Dünyada 80’li yıllardan itibaren, ülkemizde ise gün geçtikçe daha sık duyulmaya başlanan Koçluk kavramı, kişinin performansını artırmayı amaçlayan bir yöntemdir. İş dünyasının yönetim basamaklarında yer alan pek çok üst düzey yönetici bugün bir koçla işbirliği içerisinde çalışmalarını gerçekleştirmektedir.

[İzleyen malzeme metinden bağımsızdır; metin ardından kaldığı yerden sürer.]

(* ===== verification/Authority.v ===== *)
(** * Worker authority

    What the coordinator keeps true about workers, their boots and the evidence they
    published, in every world it can get into: a registered worker is alive exactly
    while its boot is not fenced, the snapshot knows exactly the boots of living
    workers, and every endpoint carries the authority that published it. *)

From S2P Require Import Prelude Core Enums Double Model Scenario Feasibility Ranking Cost Enumerate Assembly.
From S2P Require Import PointToPoint Multicast Collective Planner Revalidation Broker Message Client Codec Store Persistence Coordinator Machine.

Record authority_inv {B} (st : CoordState B) : Prop := {
  ai_boots : forall k b, st.(Coord.snap).(Snapshot.workerBoots) !! k = Some b <->
    exists i, st.(Coord.workers) !! k = Some i /\ i.(WorkerInfo.alive) = true /\ i.(WorkerInfo.boot) = b;
  ai_alive : forall k i, st.(Coord.workers) !! k = Some i ->
    (i.(WorkerInfo.alive) = true <-> (k, i.(WorkerInfo.boot)) ∉ st.(Coord.fenced));
  ai_sources : st.(Coord.snap).(Snapshot.sourceBoots) = st.(Coord.snap).(Snapshot.workerBoots);
  ai_named : forall k i, st.(Coord.workers) !! k = Some i -> k <> 0 /\ i.(WorkerInfo.boot) <> 0;
  ai_fenced : forall k b, (k, b) ∈ st.(Coord.fenced) -> k <> 0 /\ b <> 0;
}.

Record evidence_inv (snap : EvidenceSnapshot) : Prop := {
  ei_published : Forall (fun e => e.(Endpoint.worker) <> 0 /\ e.(Endpoint.workerBoot) <> 0) snap.(Snapshot.endpoints);
  ei_endpoints : NoDup (Endpoint.id <$> snap.(Snapshot.endpoints));
  ei_links : NoDup (Link.id <$> snap.(Snapshot.links));
  ei_reservations : snap.(Snapshot.reservations) = [];
  ei_resources : snap.(Snapshot.resourceCapacities) = [];
}.

Definition coord_inv {B} (st : CoordState B) : Prop :=
  authority_inv st /\ evidence_inv st.(Coord.snap) /\ counters_wf st.(Coord.counters).

(** ** Lists keyed by an identity *)

Lemma elem_of_replace_or_push {A} (key : A -> Z) e l x : x ∈ replace_or_push key e l -> x = e \/ x ∈ l.
Proof.
  induction l as [|y l IH]; simpl; [set_solver|]. destruct (_ =? _); rewrite !elem_of_cons; naive_solver.
Qed.

Lemma replace_or_push_has {A} (key : A -> Z) e l : e ∈ replace_or_push key e l.
Proof. induction l as [|y l IH]; simpl; [set_solver|]. destruct (_ =? _); set_solver. Qed.

Lemma replace_or_push_keys {A} (key : A -> Z) e l :
  key <$> replace_or_push key e l = (key <$> l) ++ (if bool_decide (key e ∈ key <$> l) then [] else [key e]).
Proof.
  induction l as [|y l IH]; csimpl; [done|].
  destruct (Z.eqb_spec (key y) (key e)) as [Hk|Hk]; csimpl.
  - rewrite bool_decide_eq_true_2 by (rewrite Hk; set_solver). by rewrite Hk, app_nil_r.
  - rewrite IH. f_equal. f_equal. rewrite (bool_decide_ext (key e ∈ key y :: _) (key e ∈ key <$> l)); [done|]. set_solver.
Qed.

Lemma replace_or_push_NoDup {A} (key : A -> Z) e l : NoDup (key <$> l) -> NoDup (key <$> replace_or_push key e l).
Proof.
  intros H. rewrite replace_or_push_keys. case_bool_decide; [by rewrite app_nil_r|].
  apply NoDup_app. split_and!; [done| |apply NoDup_singleton]. set_solver.
Qed.

(** ** Preservation *)

Section preservation.
Context {B : Type} `{HB : ResourceBroker B}.
Context (weights : gmap CostFactor double) (bounds : Bounds).
Implicit Types st : CoordState B.

(** Steps that leave workers and evidence alone. *)
Definition same_evidence st st' : Prop :=
  st'.(Coord.snap) = st.(Coord.snap) /\ st'.(Coord.workers) = st.(Coord.workers) /\ st'.(Coord.fenced) = st.(Coord.fenced).

Lemma same_evidence_inv st st' :
  same_evidence st st' -> authority_inv st -> evidence_inv st.(Coord.snap) -> authority_inv st' /\ evidence_inv st'.(Coord.snap).
Proof. intros (Es & Ew & Ef) [] He. rewrite Es. split; [|done]. split; rewrite ?Es, ?Ew, ?Ef; done. Qed.

Lemma loadStore_same_evidence parsed (b : B) :
  let st := loadStore parsed (initialCoordinator b) in
  st.(Coord.workers) = ∅ /\ st.(Coord.fenced) = ∅ /\ st.(Coord.counters) = initialCounters /\
  exists e, st.(Coord.snap) = set_epoch e initialSnapshot.
Proof.
  destruct parsed as [stored|]; [|split_and!; [done..|by exists 1]].
  cbn [loadStore]. cbv zeta. set (st0 := set_snap _ _).
  assert (H : forall l st, let st' := foldl (fun st rec => set_currentByRequest
        (<[(StoreRecord.plan rec).(Plan.requestId) := (StoreRecord.plan rec).(Plan.id)]> st.(Coord.currentByRequest))
        (set_plans (<[(StoreRecord.plan rec).(Plan.id) := {| PlanRecord.plan := StoreRecord.plan rec;
          PlanRecord.state := StoreRecord.state rec; PlanRecord.worker := 0; PlanRecord.boot := 0 |}]> st.(Coord.plans)) st)) st l in
      st'.(Coord.workers) = st.(Coord.workers) /\ st'.(Coord.fenced) = st.(Coord.fenced) /\
      st'.(Coord.counters) = st.(Coord.counters) /\ st'.(Coord.snap) = st.(Coord.snap)).
  { induction l as [|r l IH]; intros st; simpl; [done|]. edestruct IH as (-> & -> & -> & ->). done. }
  cbn [Coord.workers Coord.fenced Coord.counters Coord.snap set_requests set_supersessions].
  edestruct H as (-> & -> & -> & ->). split_and!; [done..|]. eexists. reflexivity.
Qed.

Lemma initial_inv parsed (b : B) : coord_inv (loadStore parsed (initialCoordinator b)).
Proof.
  destruct (loadStore_same_evidence parsed b) as (Hw & Hf & Hc & e & Hs). split_and!.
  - split.
    + intros k b'. rewrite Hs, Hw. setoid_rewrite lookup_empty. naive_solver.
    + intros k i. by rewrite Hw.
    + by rewrite Hs.
    + intros k i. by rewrite Hw.
    + rewrite Hf. set_solver.
  - rewrite Hs. split; try constructor.
  - rewrite Hc. apply initialCounters_wf.
Qed.

(** What the authority of a worker depends on. *)
Definition standing (i : WorkerInfo) : bool * Z := (i.(WorkerInfo.alive), i.(WorkerInfo.boot)).

Lemma authority_same_standing st st' :
  standing <$> st'.(Coord.workers) = standing <$> st.(Coord.workers) ->
  st'.(Coord.snap).(Snapshot.workerBoots) = st.(Coord.snap).(Snapshot.workerBoots) ->
  st'.(Coord.snap).(Snapshot.sourceBoots) = st.(Coord.snap).(Snapshot.sourceBoots) ->
  st'.(Coord.fenced) = st.(Coord.fenced) -> authority_inv st -> authority_inv st'.
Proof.
  intros Ew Eb Es Ef [Hb Ha Hs Hn Hf].
  assert (Hst : forall k i', st'.(Coord.workers) !! k = Some i' -> exists i, st.(Coord.workers) !! k = Some i /\ standing i' = standing i).
  { intros k i' Hi. assert (Hl : (standing <$> Coord.workers st) !! k = Some (standing i')) by (by rewrite <- Ew, lookup_fmap, Hi).
    rewrite lookup_fmap in Hl. destruct (Coord.workers st !! k) as [i|]; [|done]. exists i. split; [done|]. by apply (inj Some). }
  assert (Hst' : forall k i, st.(Coord.workers) !! k = Some i -> exists i', st'.(Coord.workers) !! k = Some i' /\ standing i' = standing i).
  { intros k i Hi. assert (Hl : (standing <$> Coord.workers st') !! k = Some (standing i)) by (by rewrite Ew, lookup_fmap, Hi).
    rewrite lookup_fmap in Hl. destruct (Coord.workers st' !! k) as [i'|]; [|done]. exists i'. split; [done|]. by apply (inj Some). }
  split.
  - intros k b. rewrite Eb, Hb. split; intros (i & Hi & Hal & Hbt).
    + destruct (Hst' k i Hi) as (i' & Hi' & E). injection E as E1 E2. exists i'. by rewrite E1, E2.
    + destruct (Hst k i Hi) as (i' & Hi' & E). injection E as E1 E2. exists i'. by rewrite <- E1, <- E2.
  - intros k i' Hi'. destruct (Hst k i' Hi') as (i & Hi & E). injection E as -> ->. rewrite Ef. by apply Ha.
  - by rewrite Es, Eb.
  - intros k i' Hi'. destruct (Hst k i' Hi') as (i & Hi & E). injection E as _ ->. by apply (Hn k i).
  - by rewrite Ef.
Qed.

Lemma standing_insert (m : gmap Z WorkerInfo) k i i' :
  m !! k = Some i -> standing i' = standing i -> standing <$> <[k := i']> m = standing <$> m.
Proof. intros Hi E. rewrite fmap_insert, E. apply insert_id. by rewrite lookup_fmap, Hi. Qed.

Lemma currentPublisher_Some worker boot st i :
  currentPublisher worker boot st = Some i <->
  st.(Coord.workers) !! worker = Some i /\ i.(WorkerInfo.alive) = true /\ i.(WorkerInfo.boot) = boot.
Proof.
  unfold currentPublisher. destruct (_ !! worker) as [j|]; [|naive_solver].
  destruct (WorkerInfo.alive j) eqn:Ea, (Z.eqb_spec (WorkerInfo.boot j) boot); simpl; naive_solver congruence.
Qed.

Lemma handleRegister_inv s m st out st' :
  handleRegister s m st = (Ok out, st') -> authority_inv st -> evidence_inv st.(Coord.snap) ->
  authority_inv st' /\ evidence_inv st'.(Coord.snap).
Proof.
  intros H [Hb Ha Hs Hn Hf] He. unfold handleRegister in H. destruct (isNull _ || _) eqn:E0; [injection H as _ <-; done|].
  case_bool_decide as Hfn; [injection H as _ <-; done|]. injection H as _ <-.
  apply orb_false_iff in E0 as [E1%Z.eqb_neq E2%Z.eqb_neq]. split; [|by destruct He; split].
  split; cbn [Coord.snap Coord.workers Coord.fenced set_snap set_socketToWorker set_workers Snapshot.workerBoots
    Snapshot.sourceBoots set_sourceBoots set_workerBoots]; [| | | |done].
  - intros k b. rewrite !lookup_insert. case_decide as Ek; [|apply Hb]. split.
    + intros [= <-]. eauto.
    + intros (i & [= <-] & _ & <-). done.
  - intros k i. rewrite lookup_insert. case_decide; [|apply Ha]. intros [= <-]. simpl. by subst.
  - by rewrite Hs.
  - intros k i. rewrite lookup_insert. case_decide; [|apply Hn]. intros [= <-]. by subst.
Qed.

Okul yöneticilerinin/liderlerinin de bu etkili yönteme başvurmaları günümüzün zorlu koşulları içerisinde performanslarına olumlu katkıda bulunacaktır.
21. yüzyıl; insanların farkındalıklarını ortaya koydukları, değerlerine odaklandıkları ve bu noktadan hareketle kendi süreçlerini ve yaşam alanlarını gelecekte yapmayı planladıklarıyla hizaladıkları bir durum yarattı. Dolayısıyla Koçluk kişinin yaşamda ne istediğine ne istemediğine, neyi, nasıl yapacağına odaklanmasını sağlayan, tüm bunları yaparken kendi değerleriyle ne kadar uyumlu olduğunu fark etmesine olanak tanıyan, iş, özel yaşam ve yaşamın diğer alanları arasında denge kurmasını sağlayan önemli ve anlamlı bir süreçtir.
* Bu yazı 11 haziran 2015 tarihinde www.egitimveegitim.com sitesinde yayınlanmıştır.
Kaynakça:
- Daniel Goleman. ‘’Odak: Mükemmelliğin Gizli Anahtarı’’. Varlık Yayınları, 2013.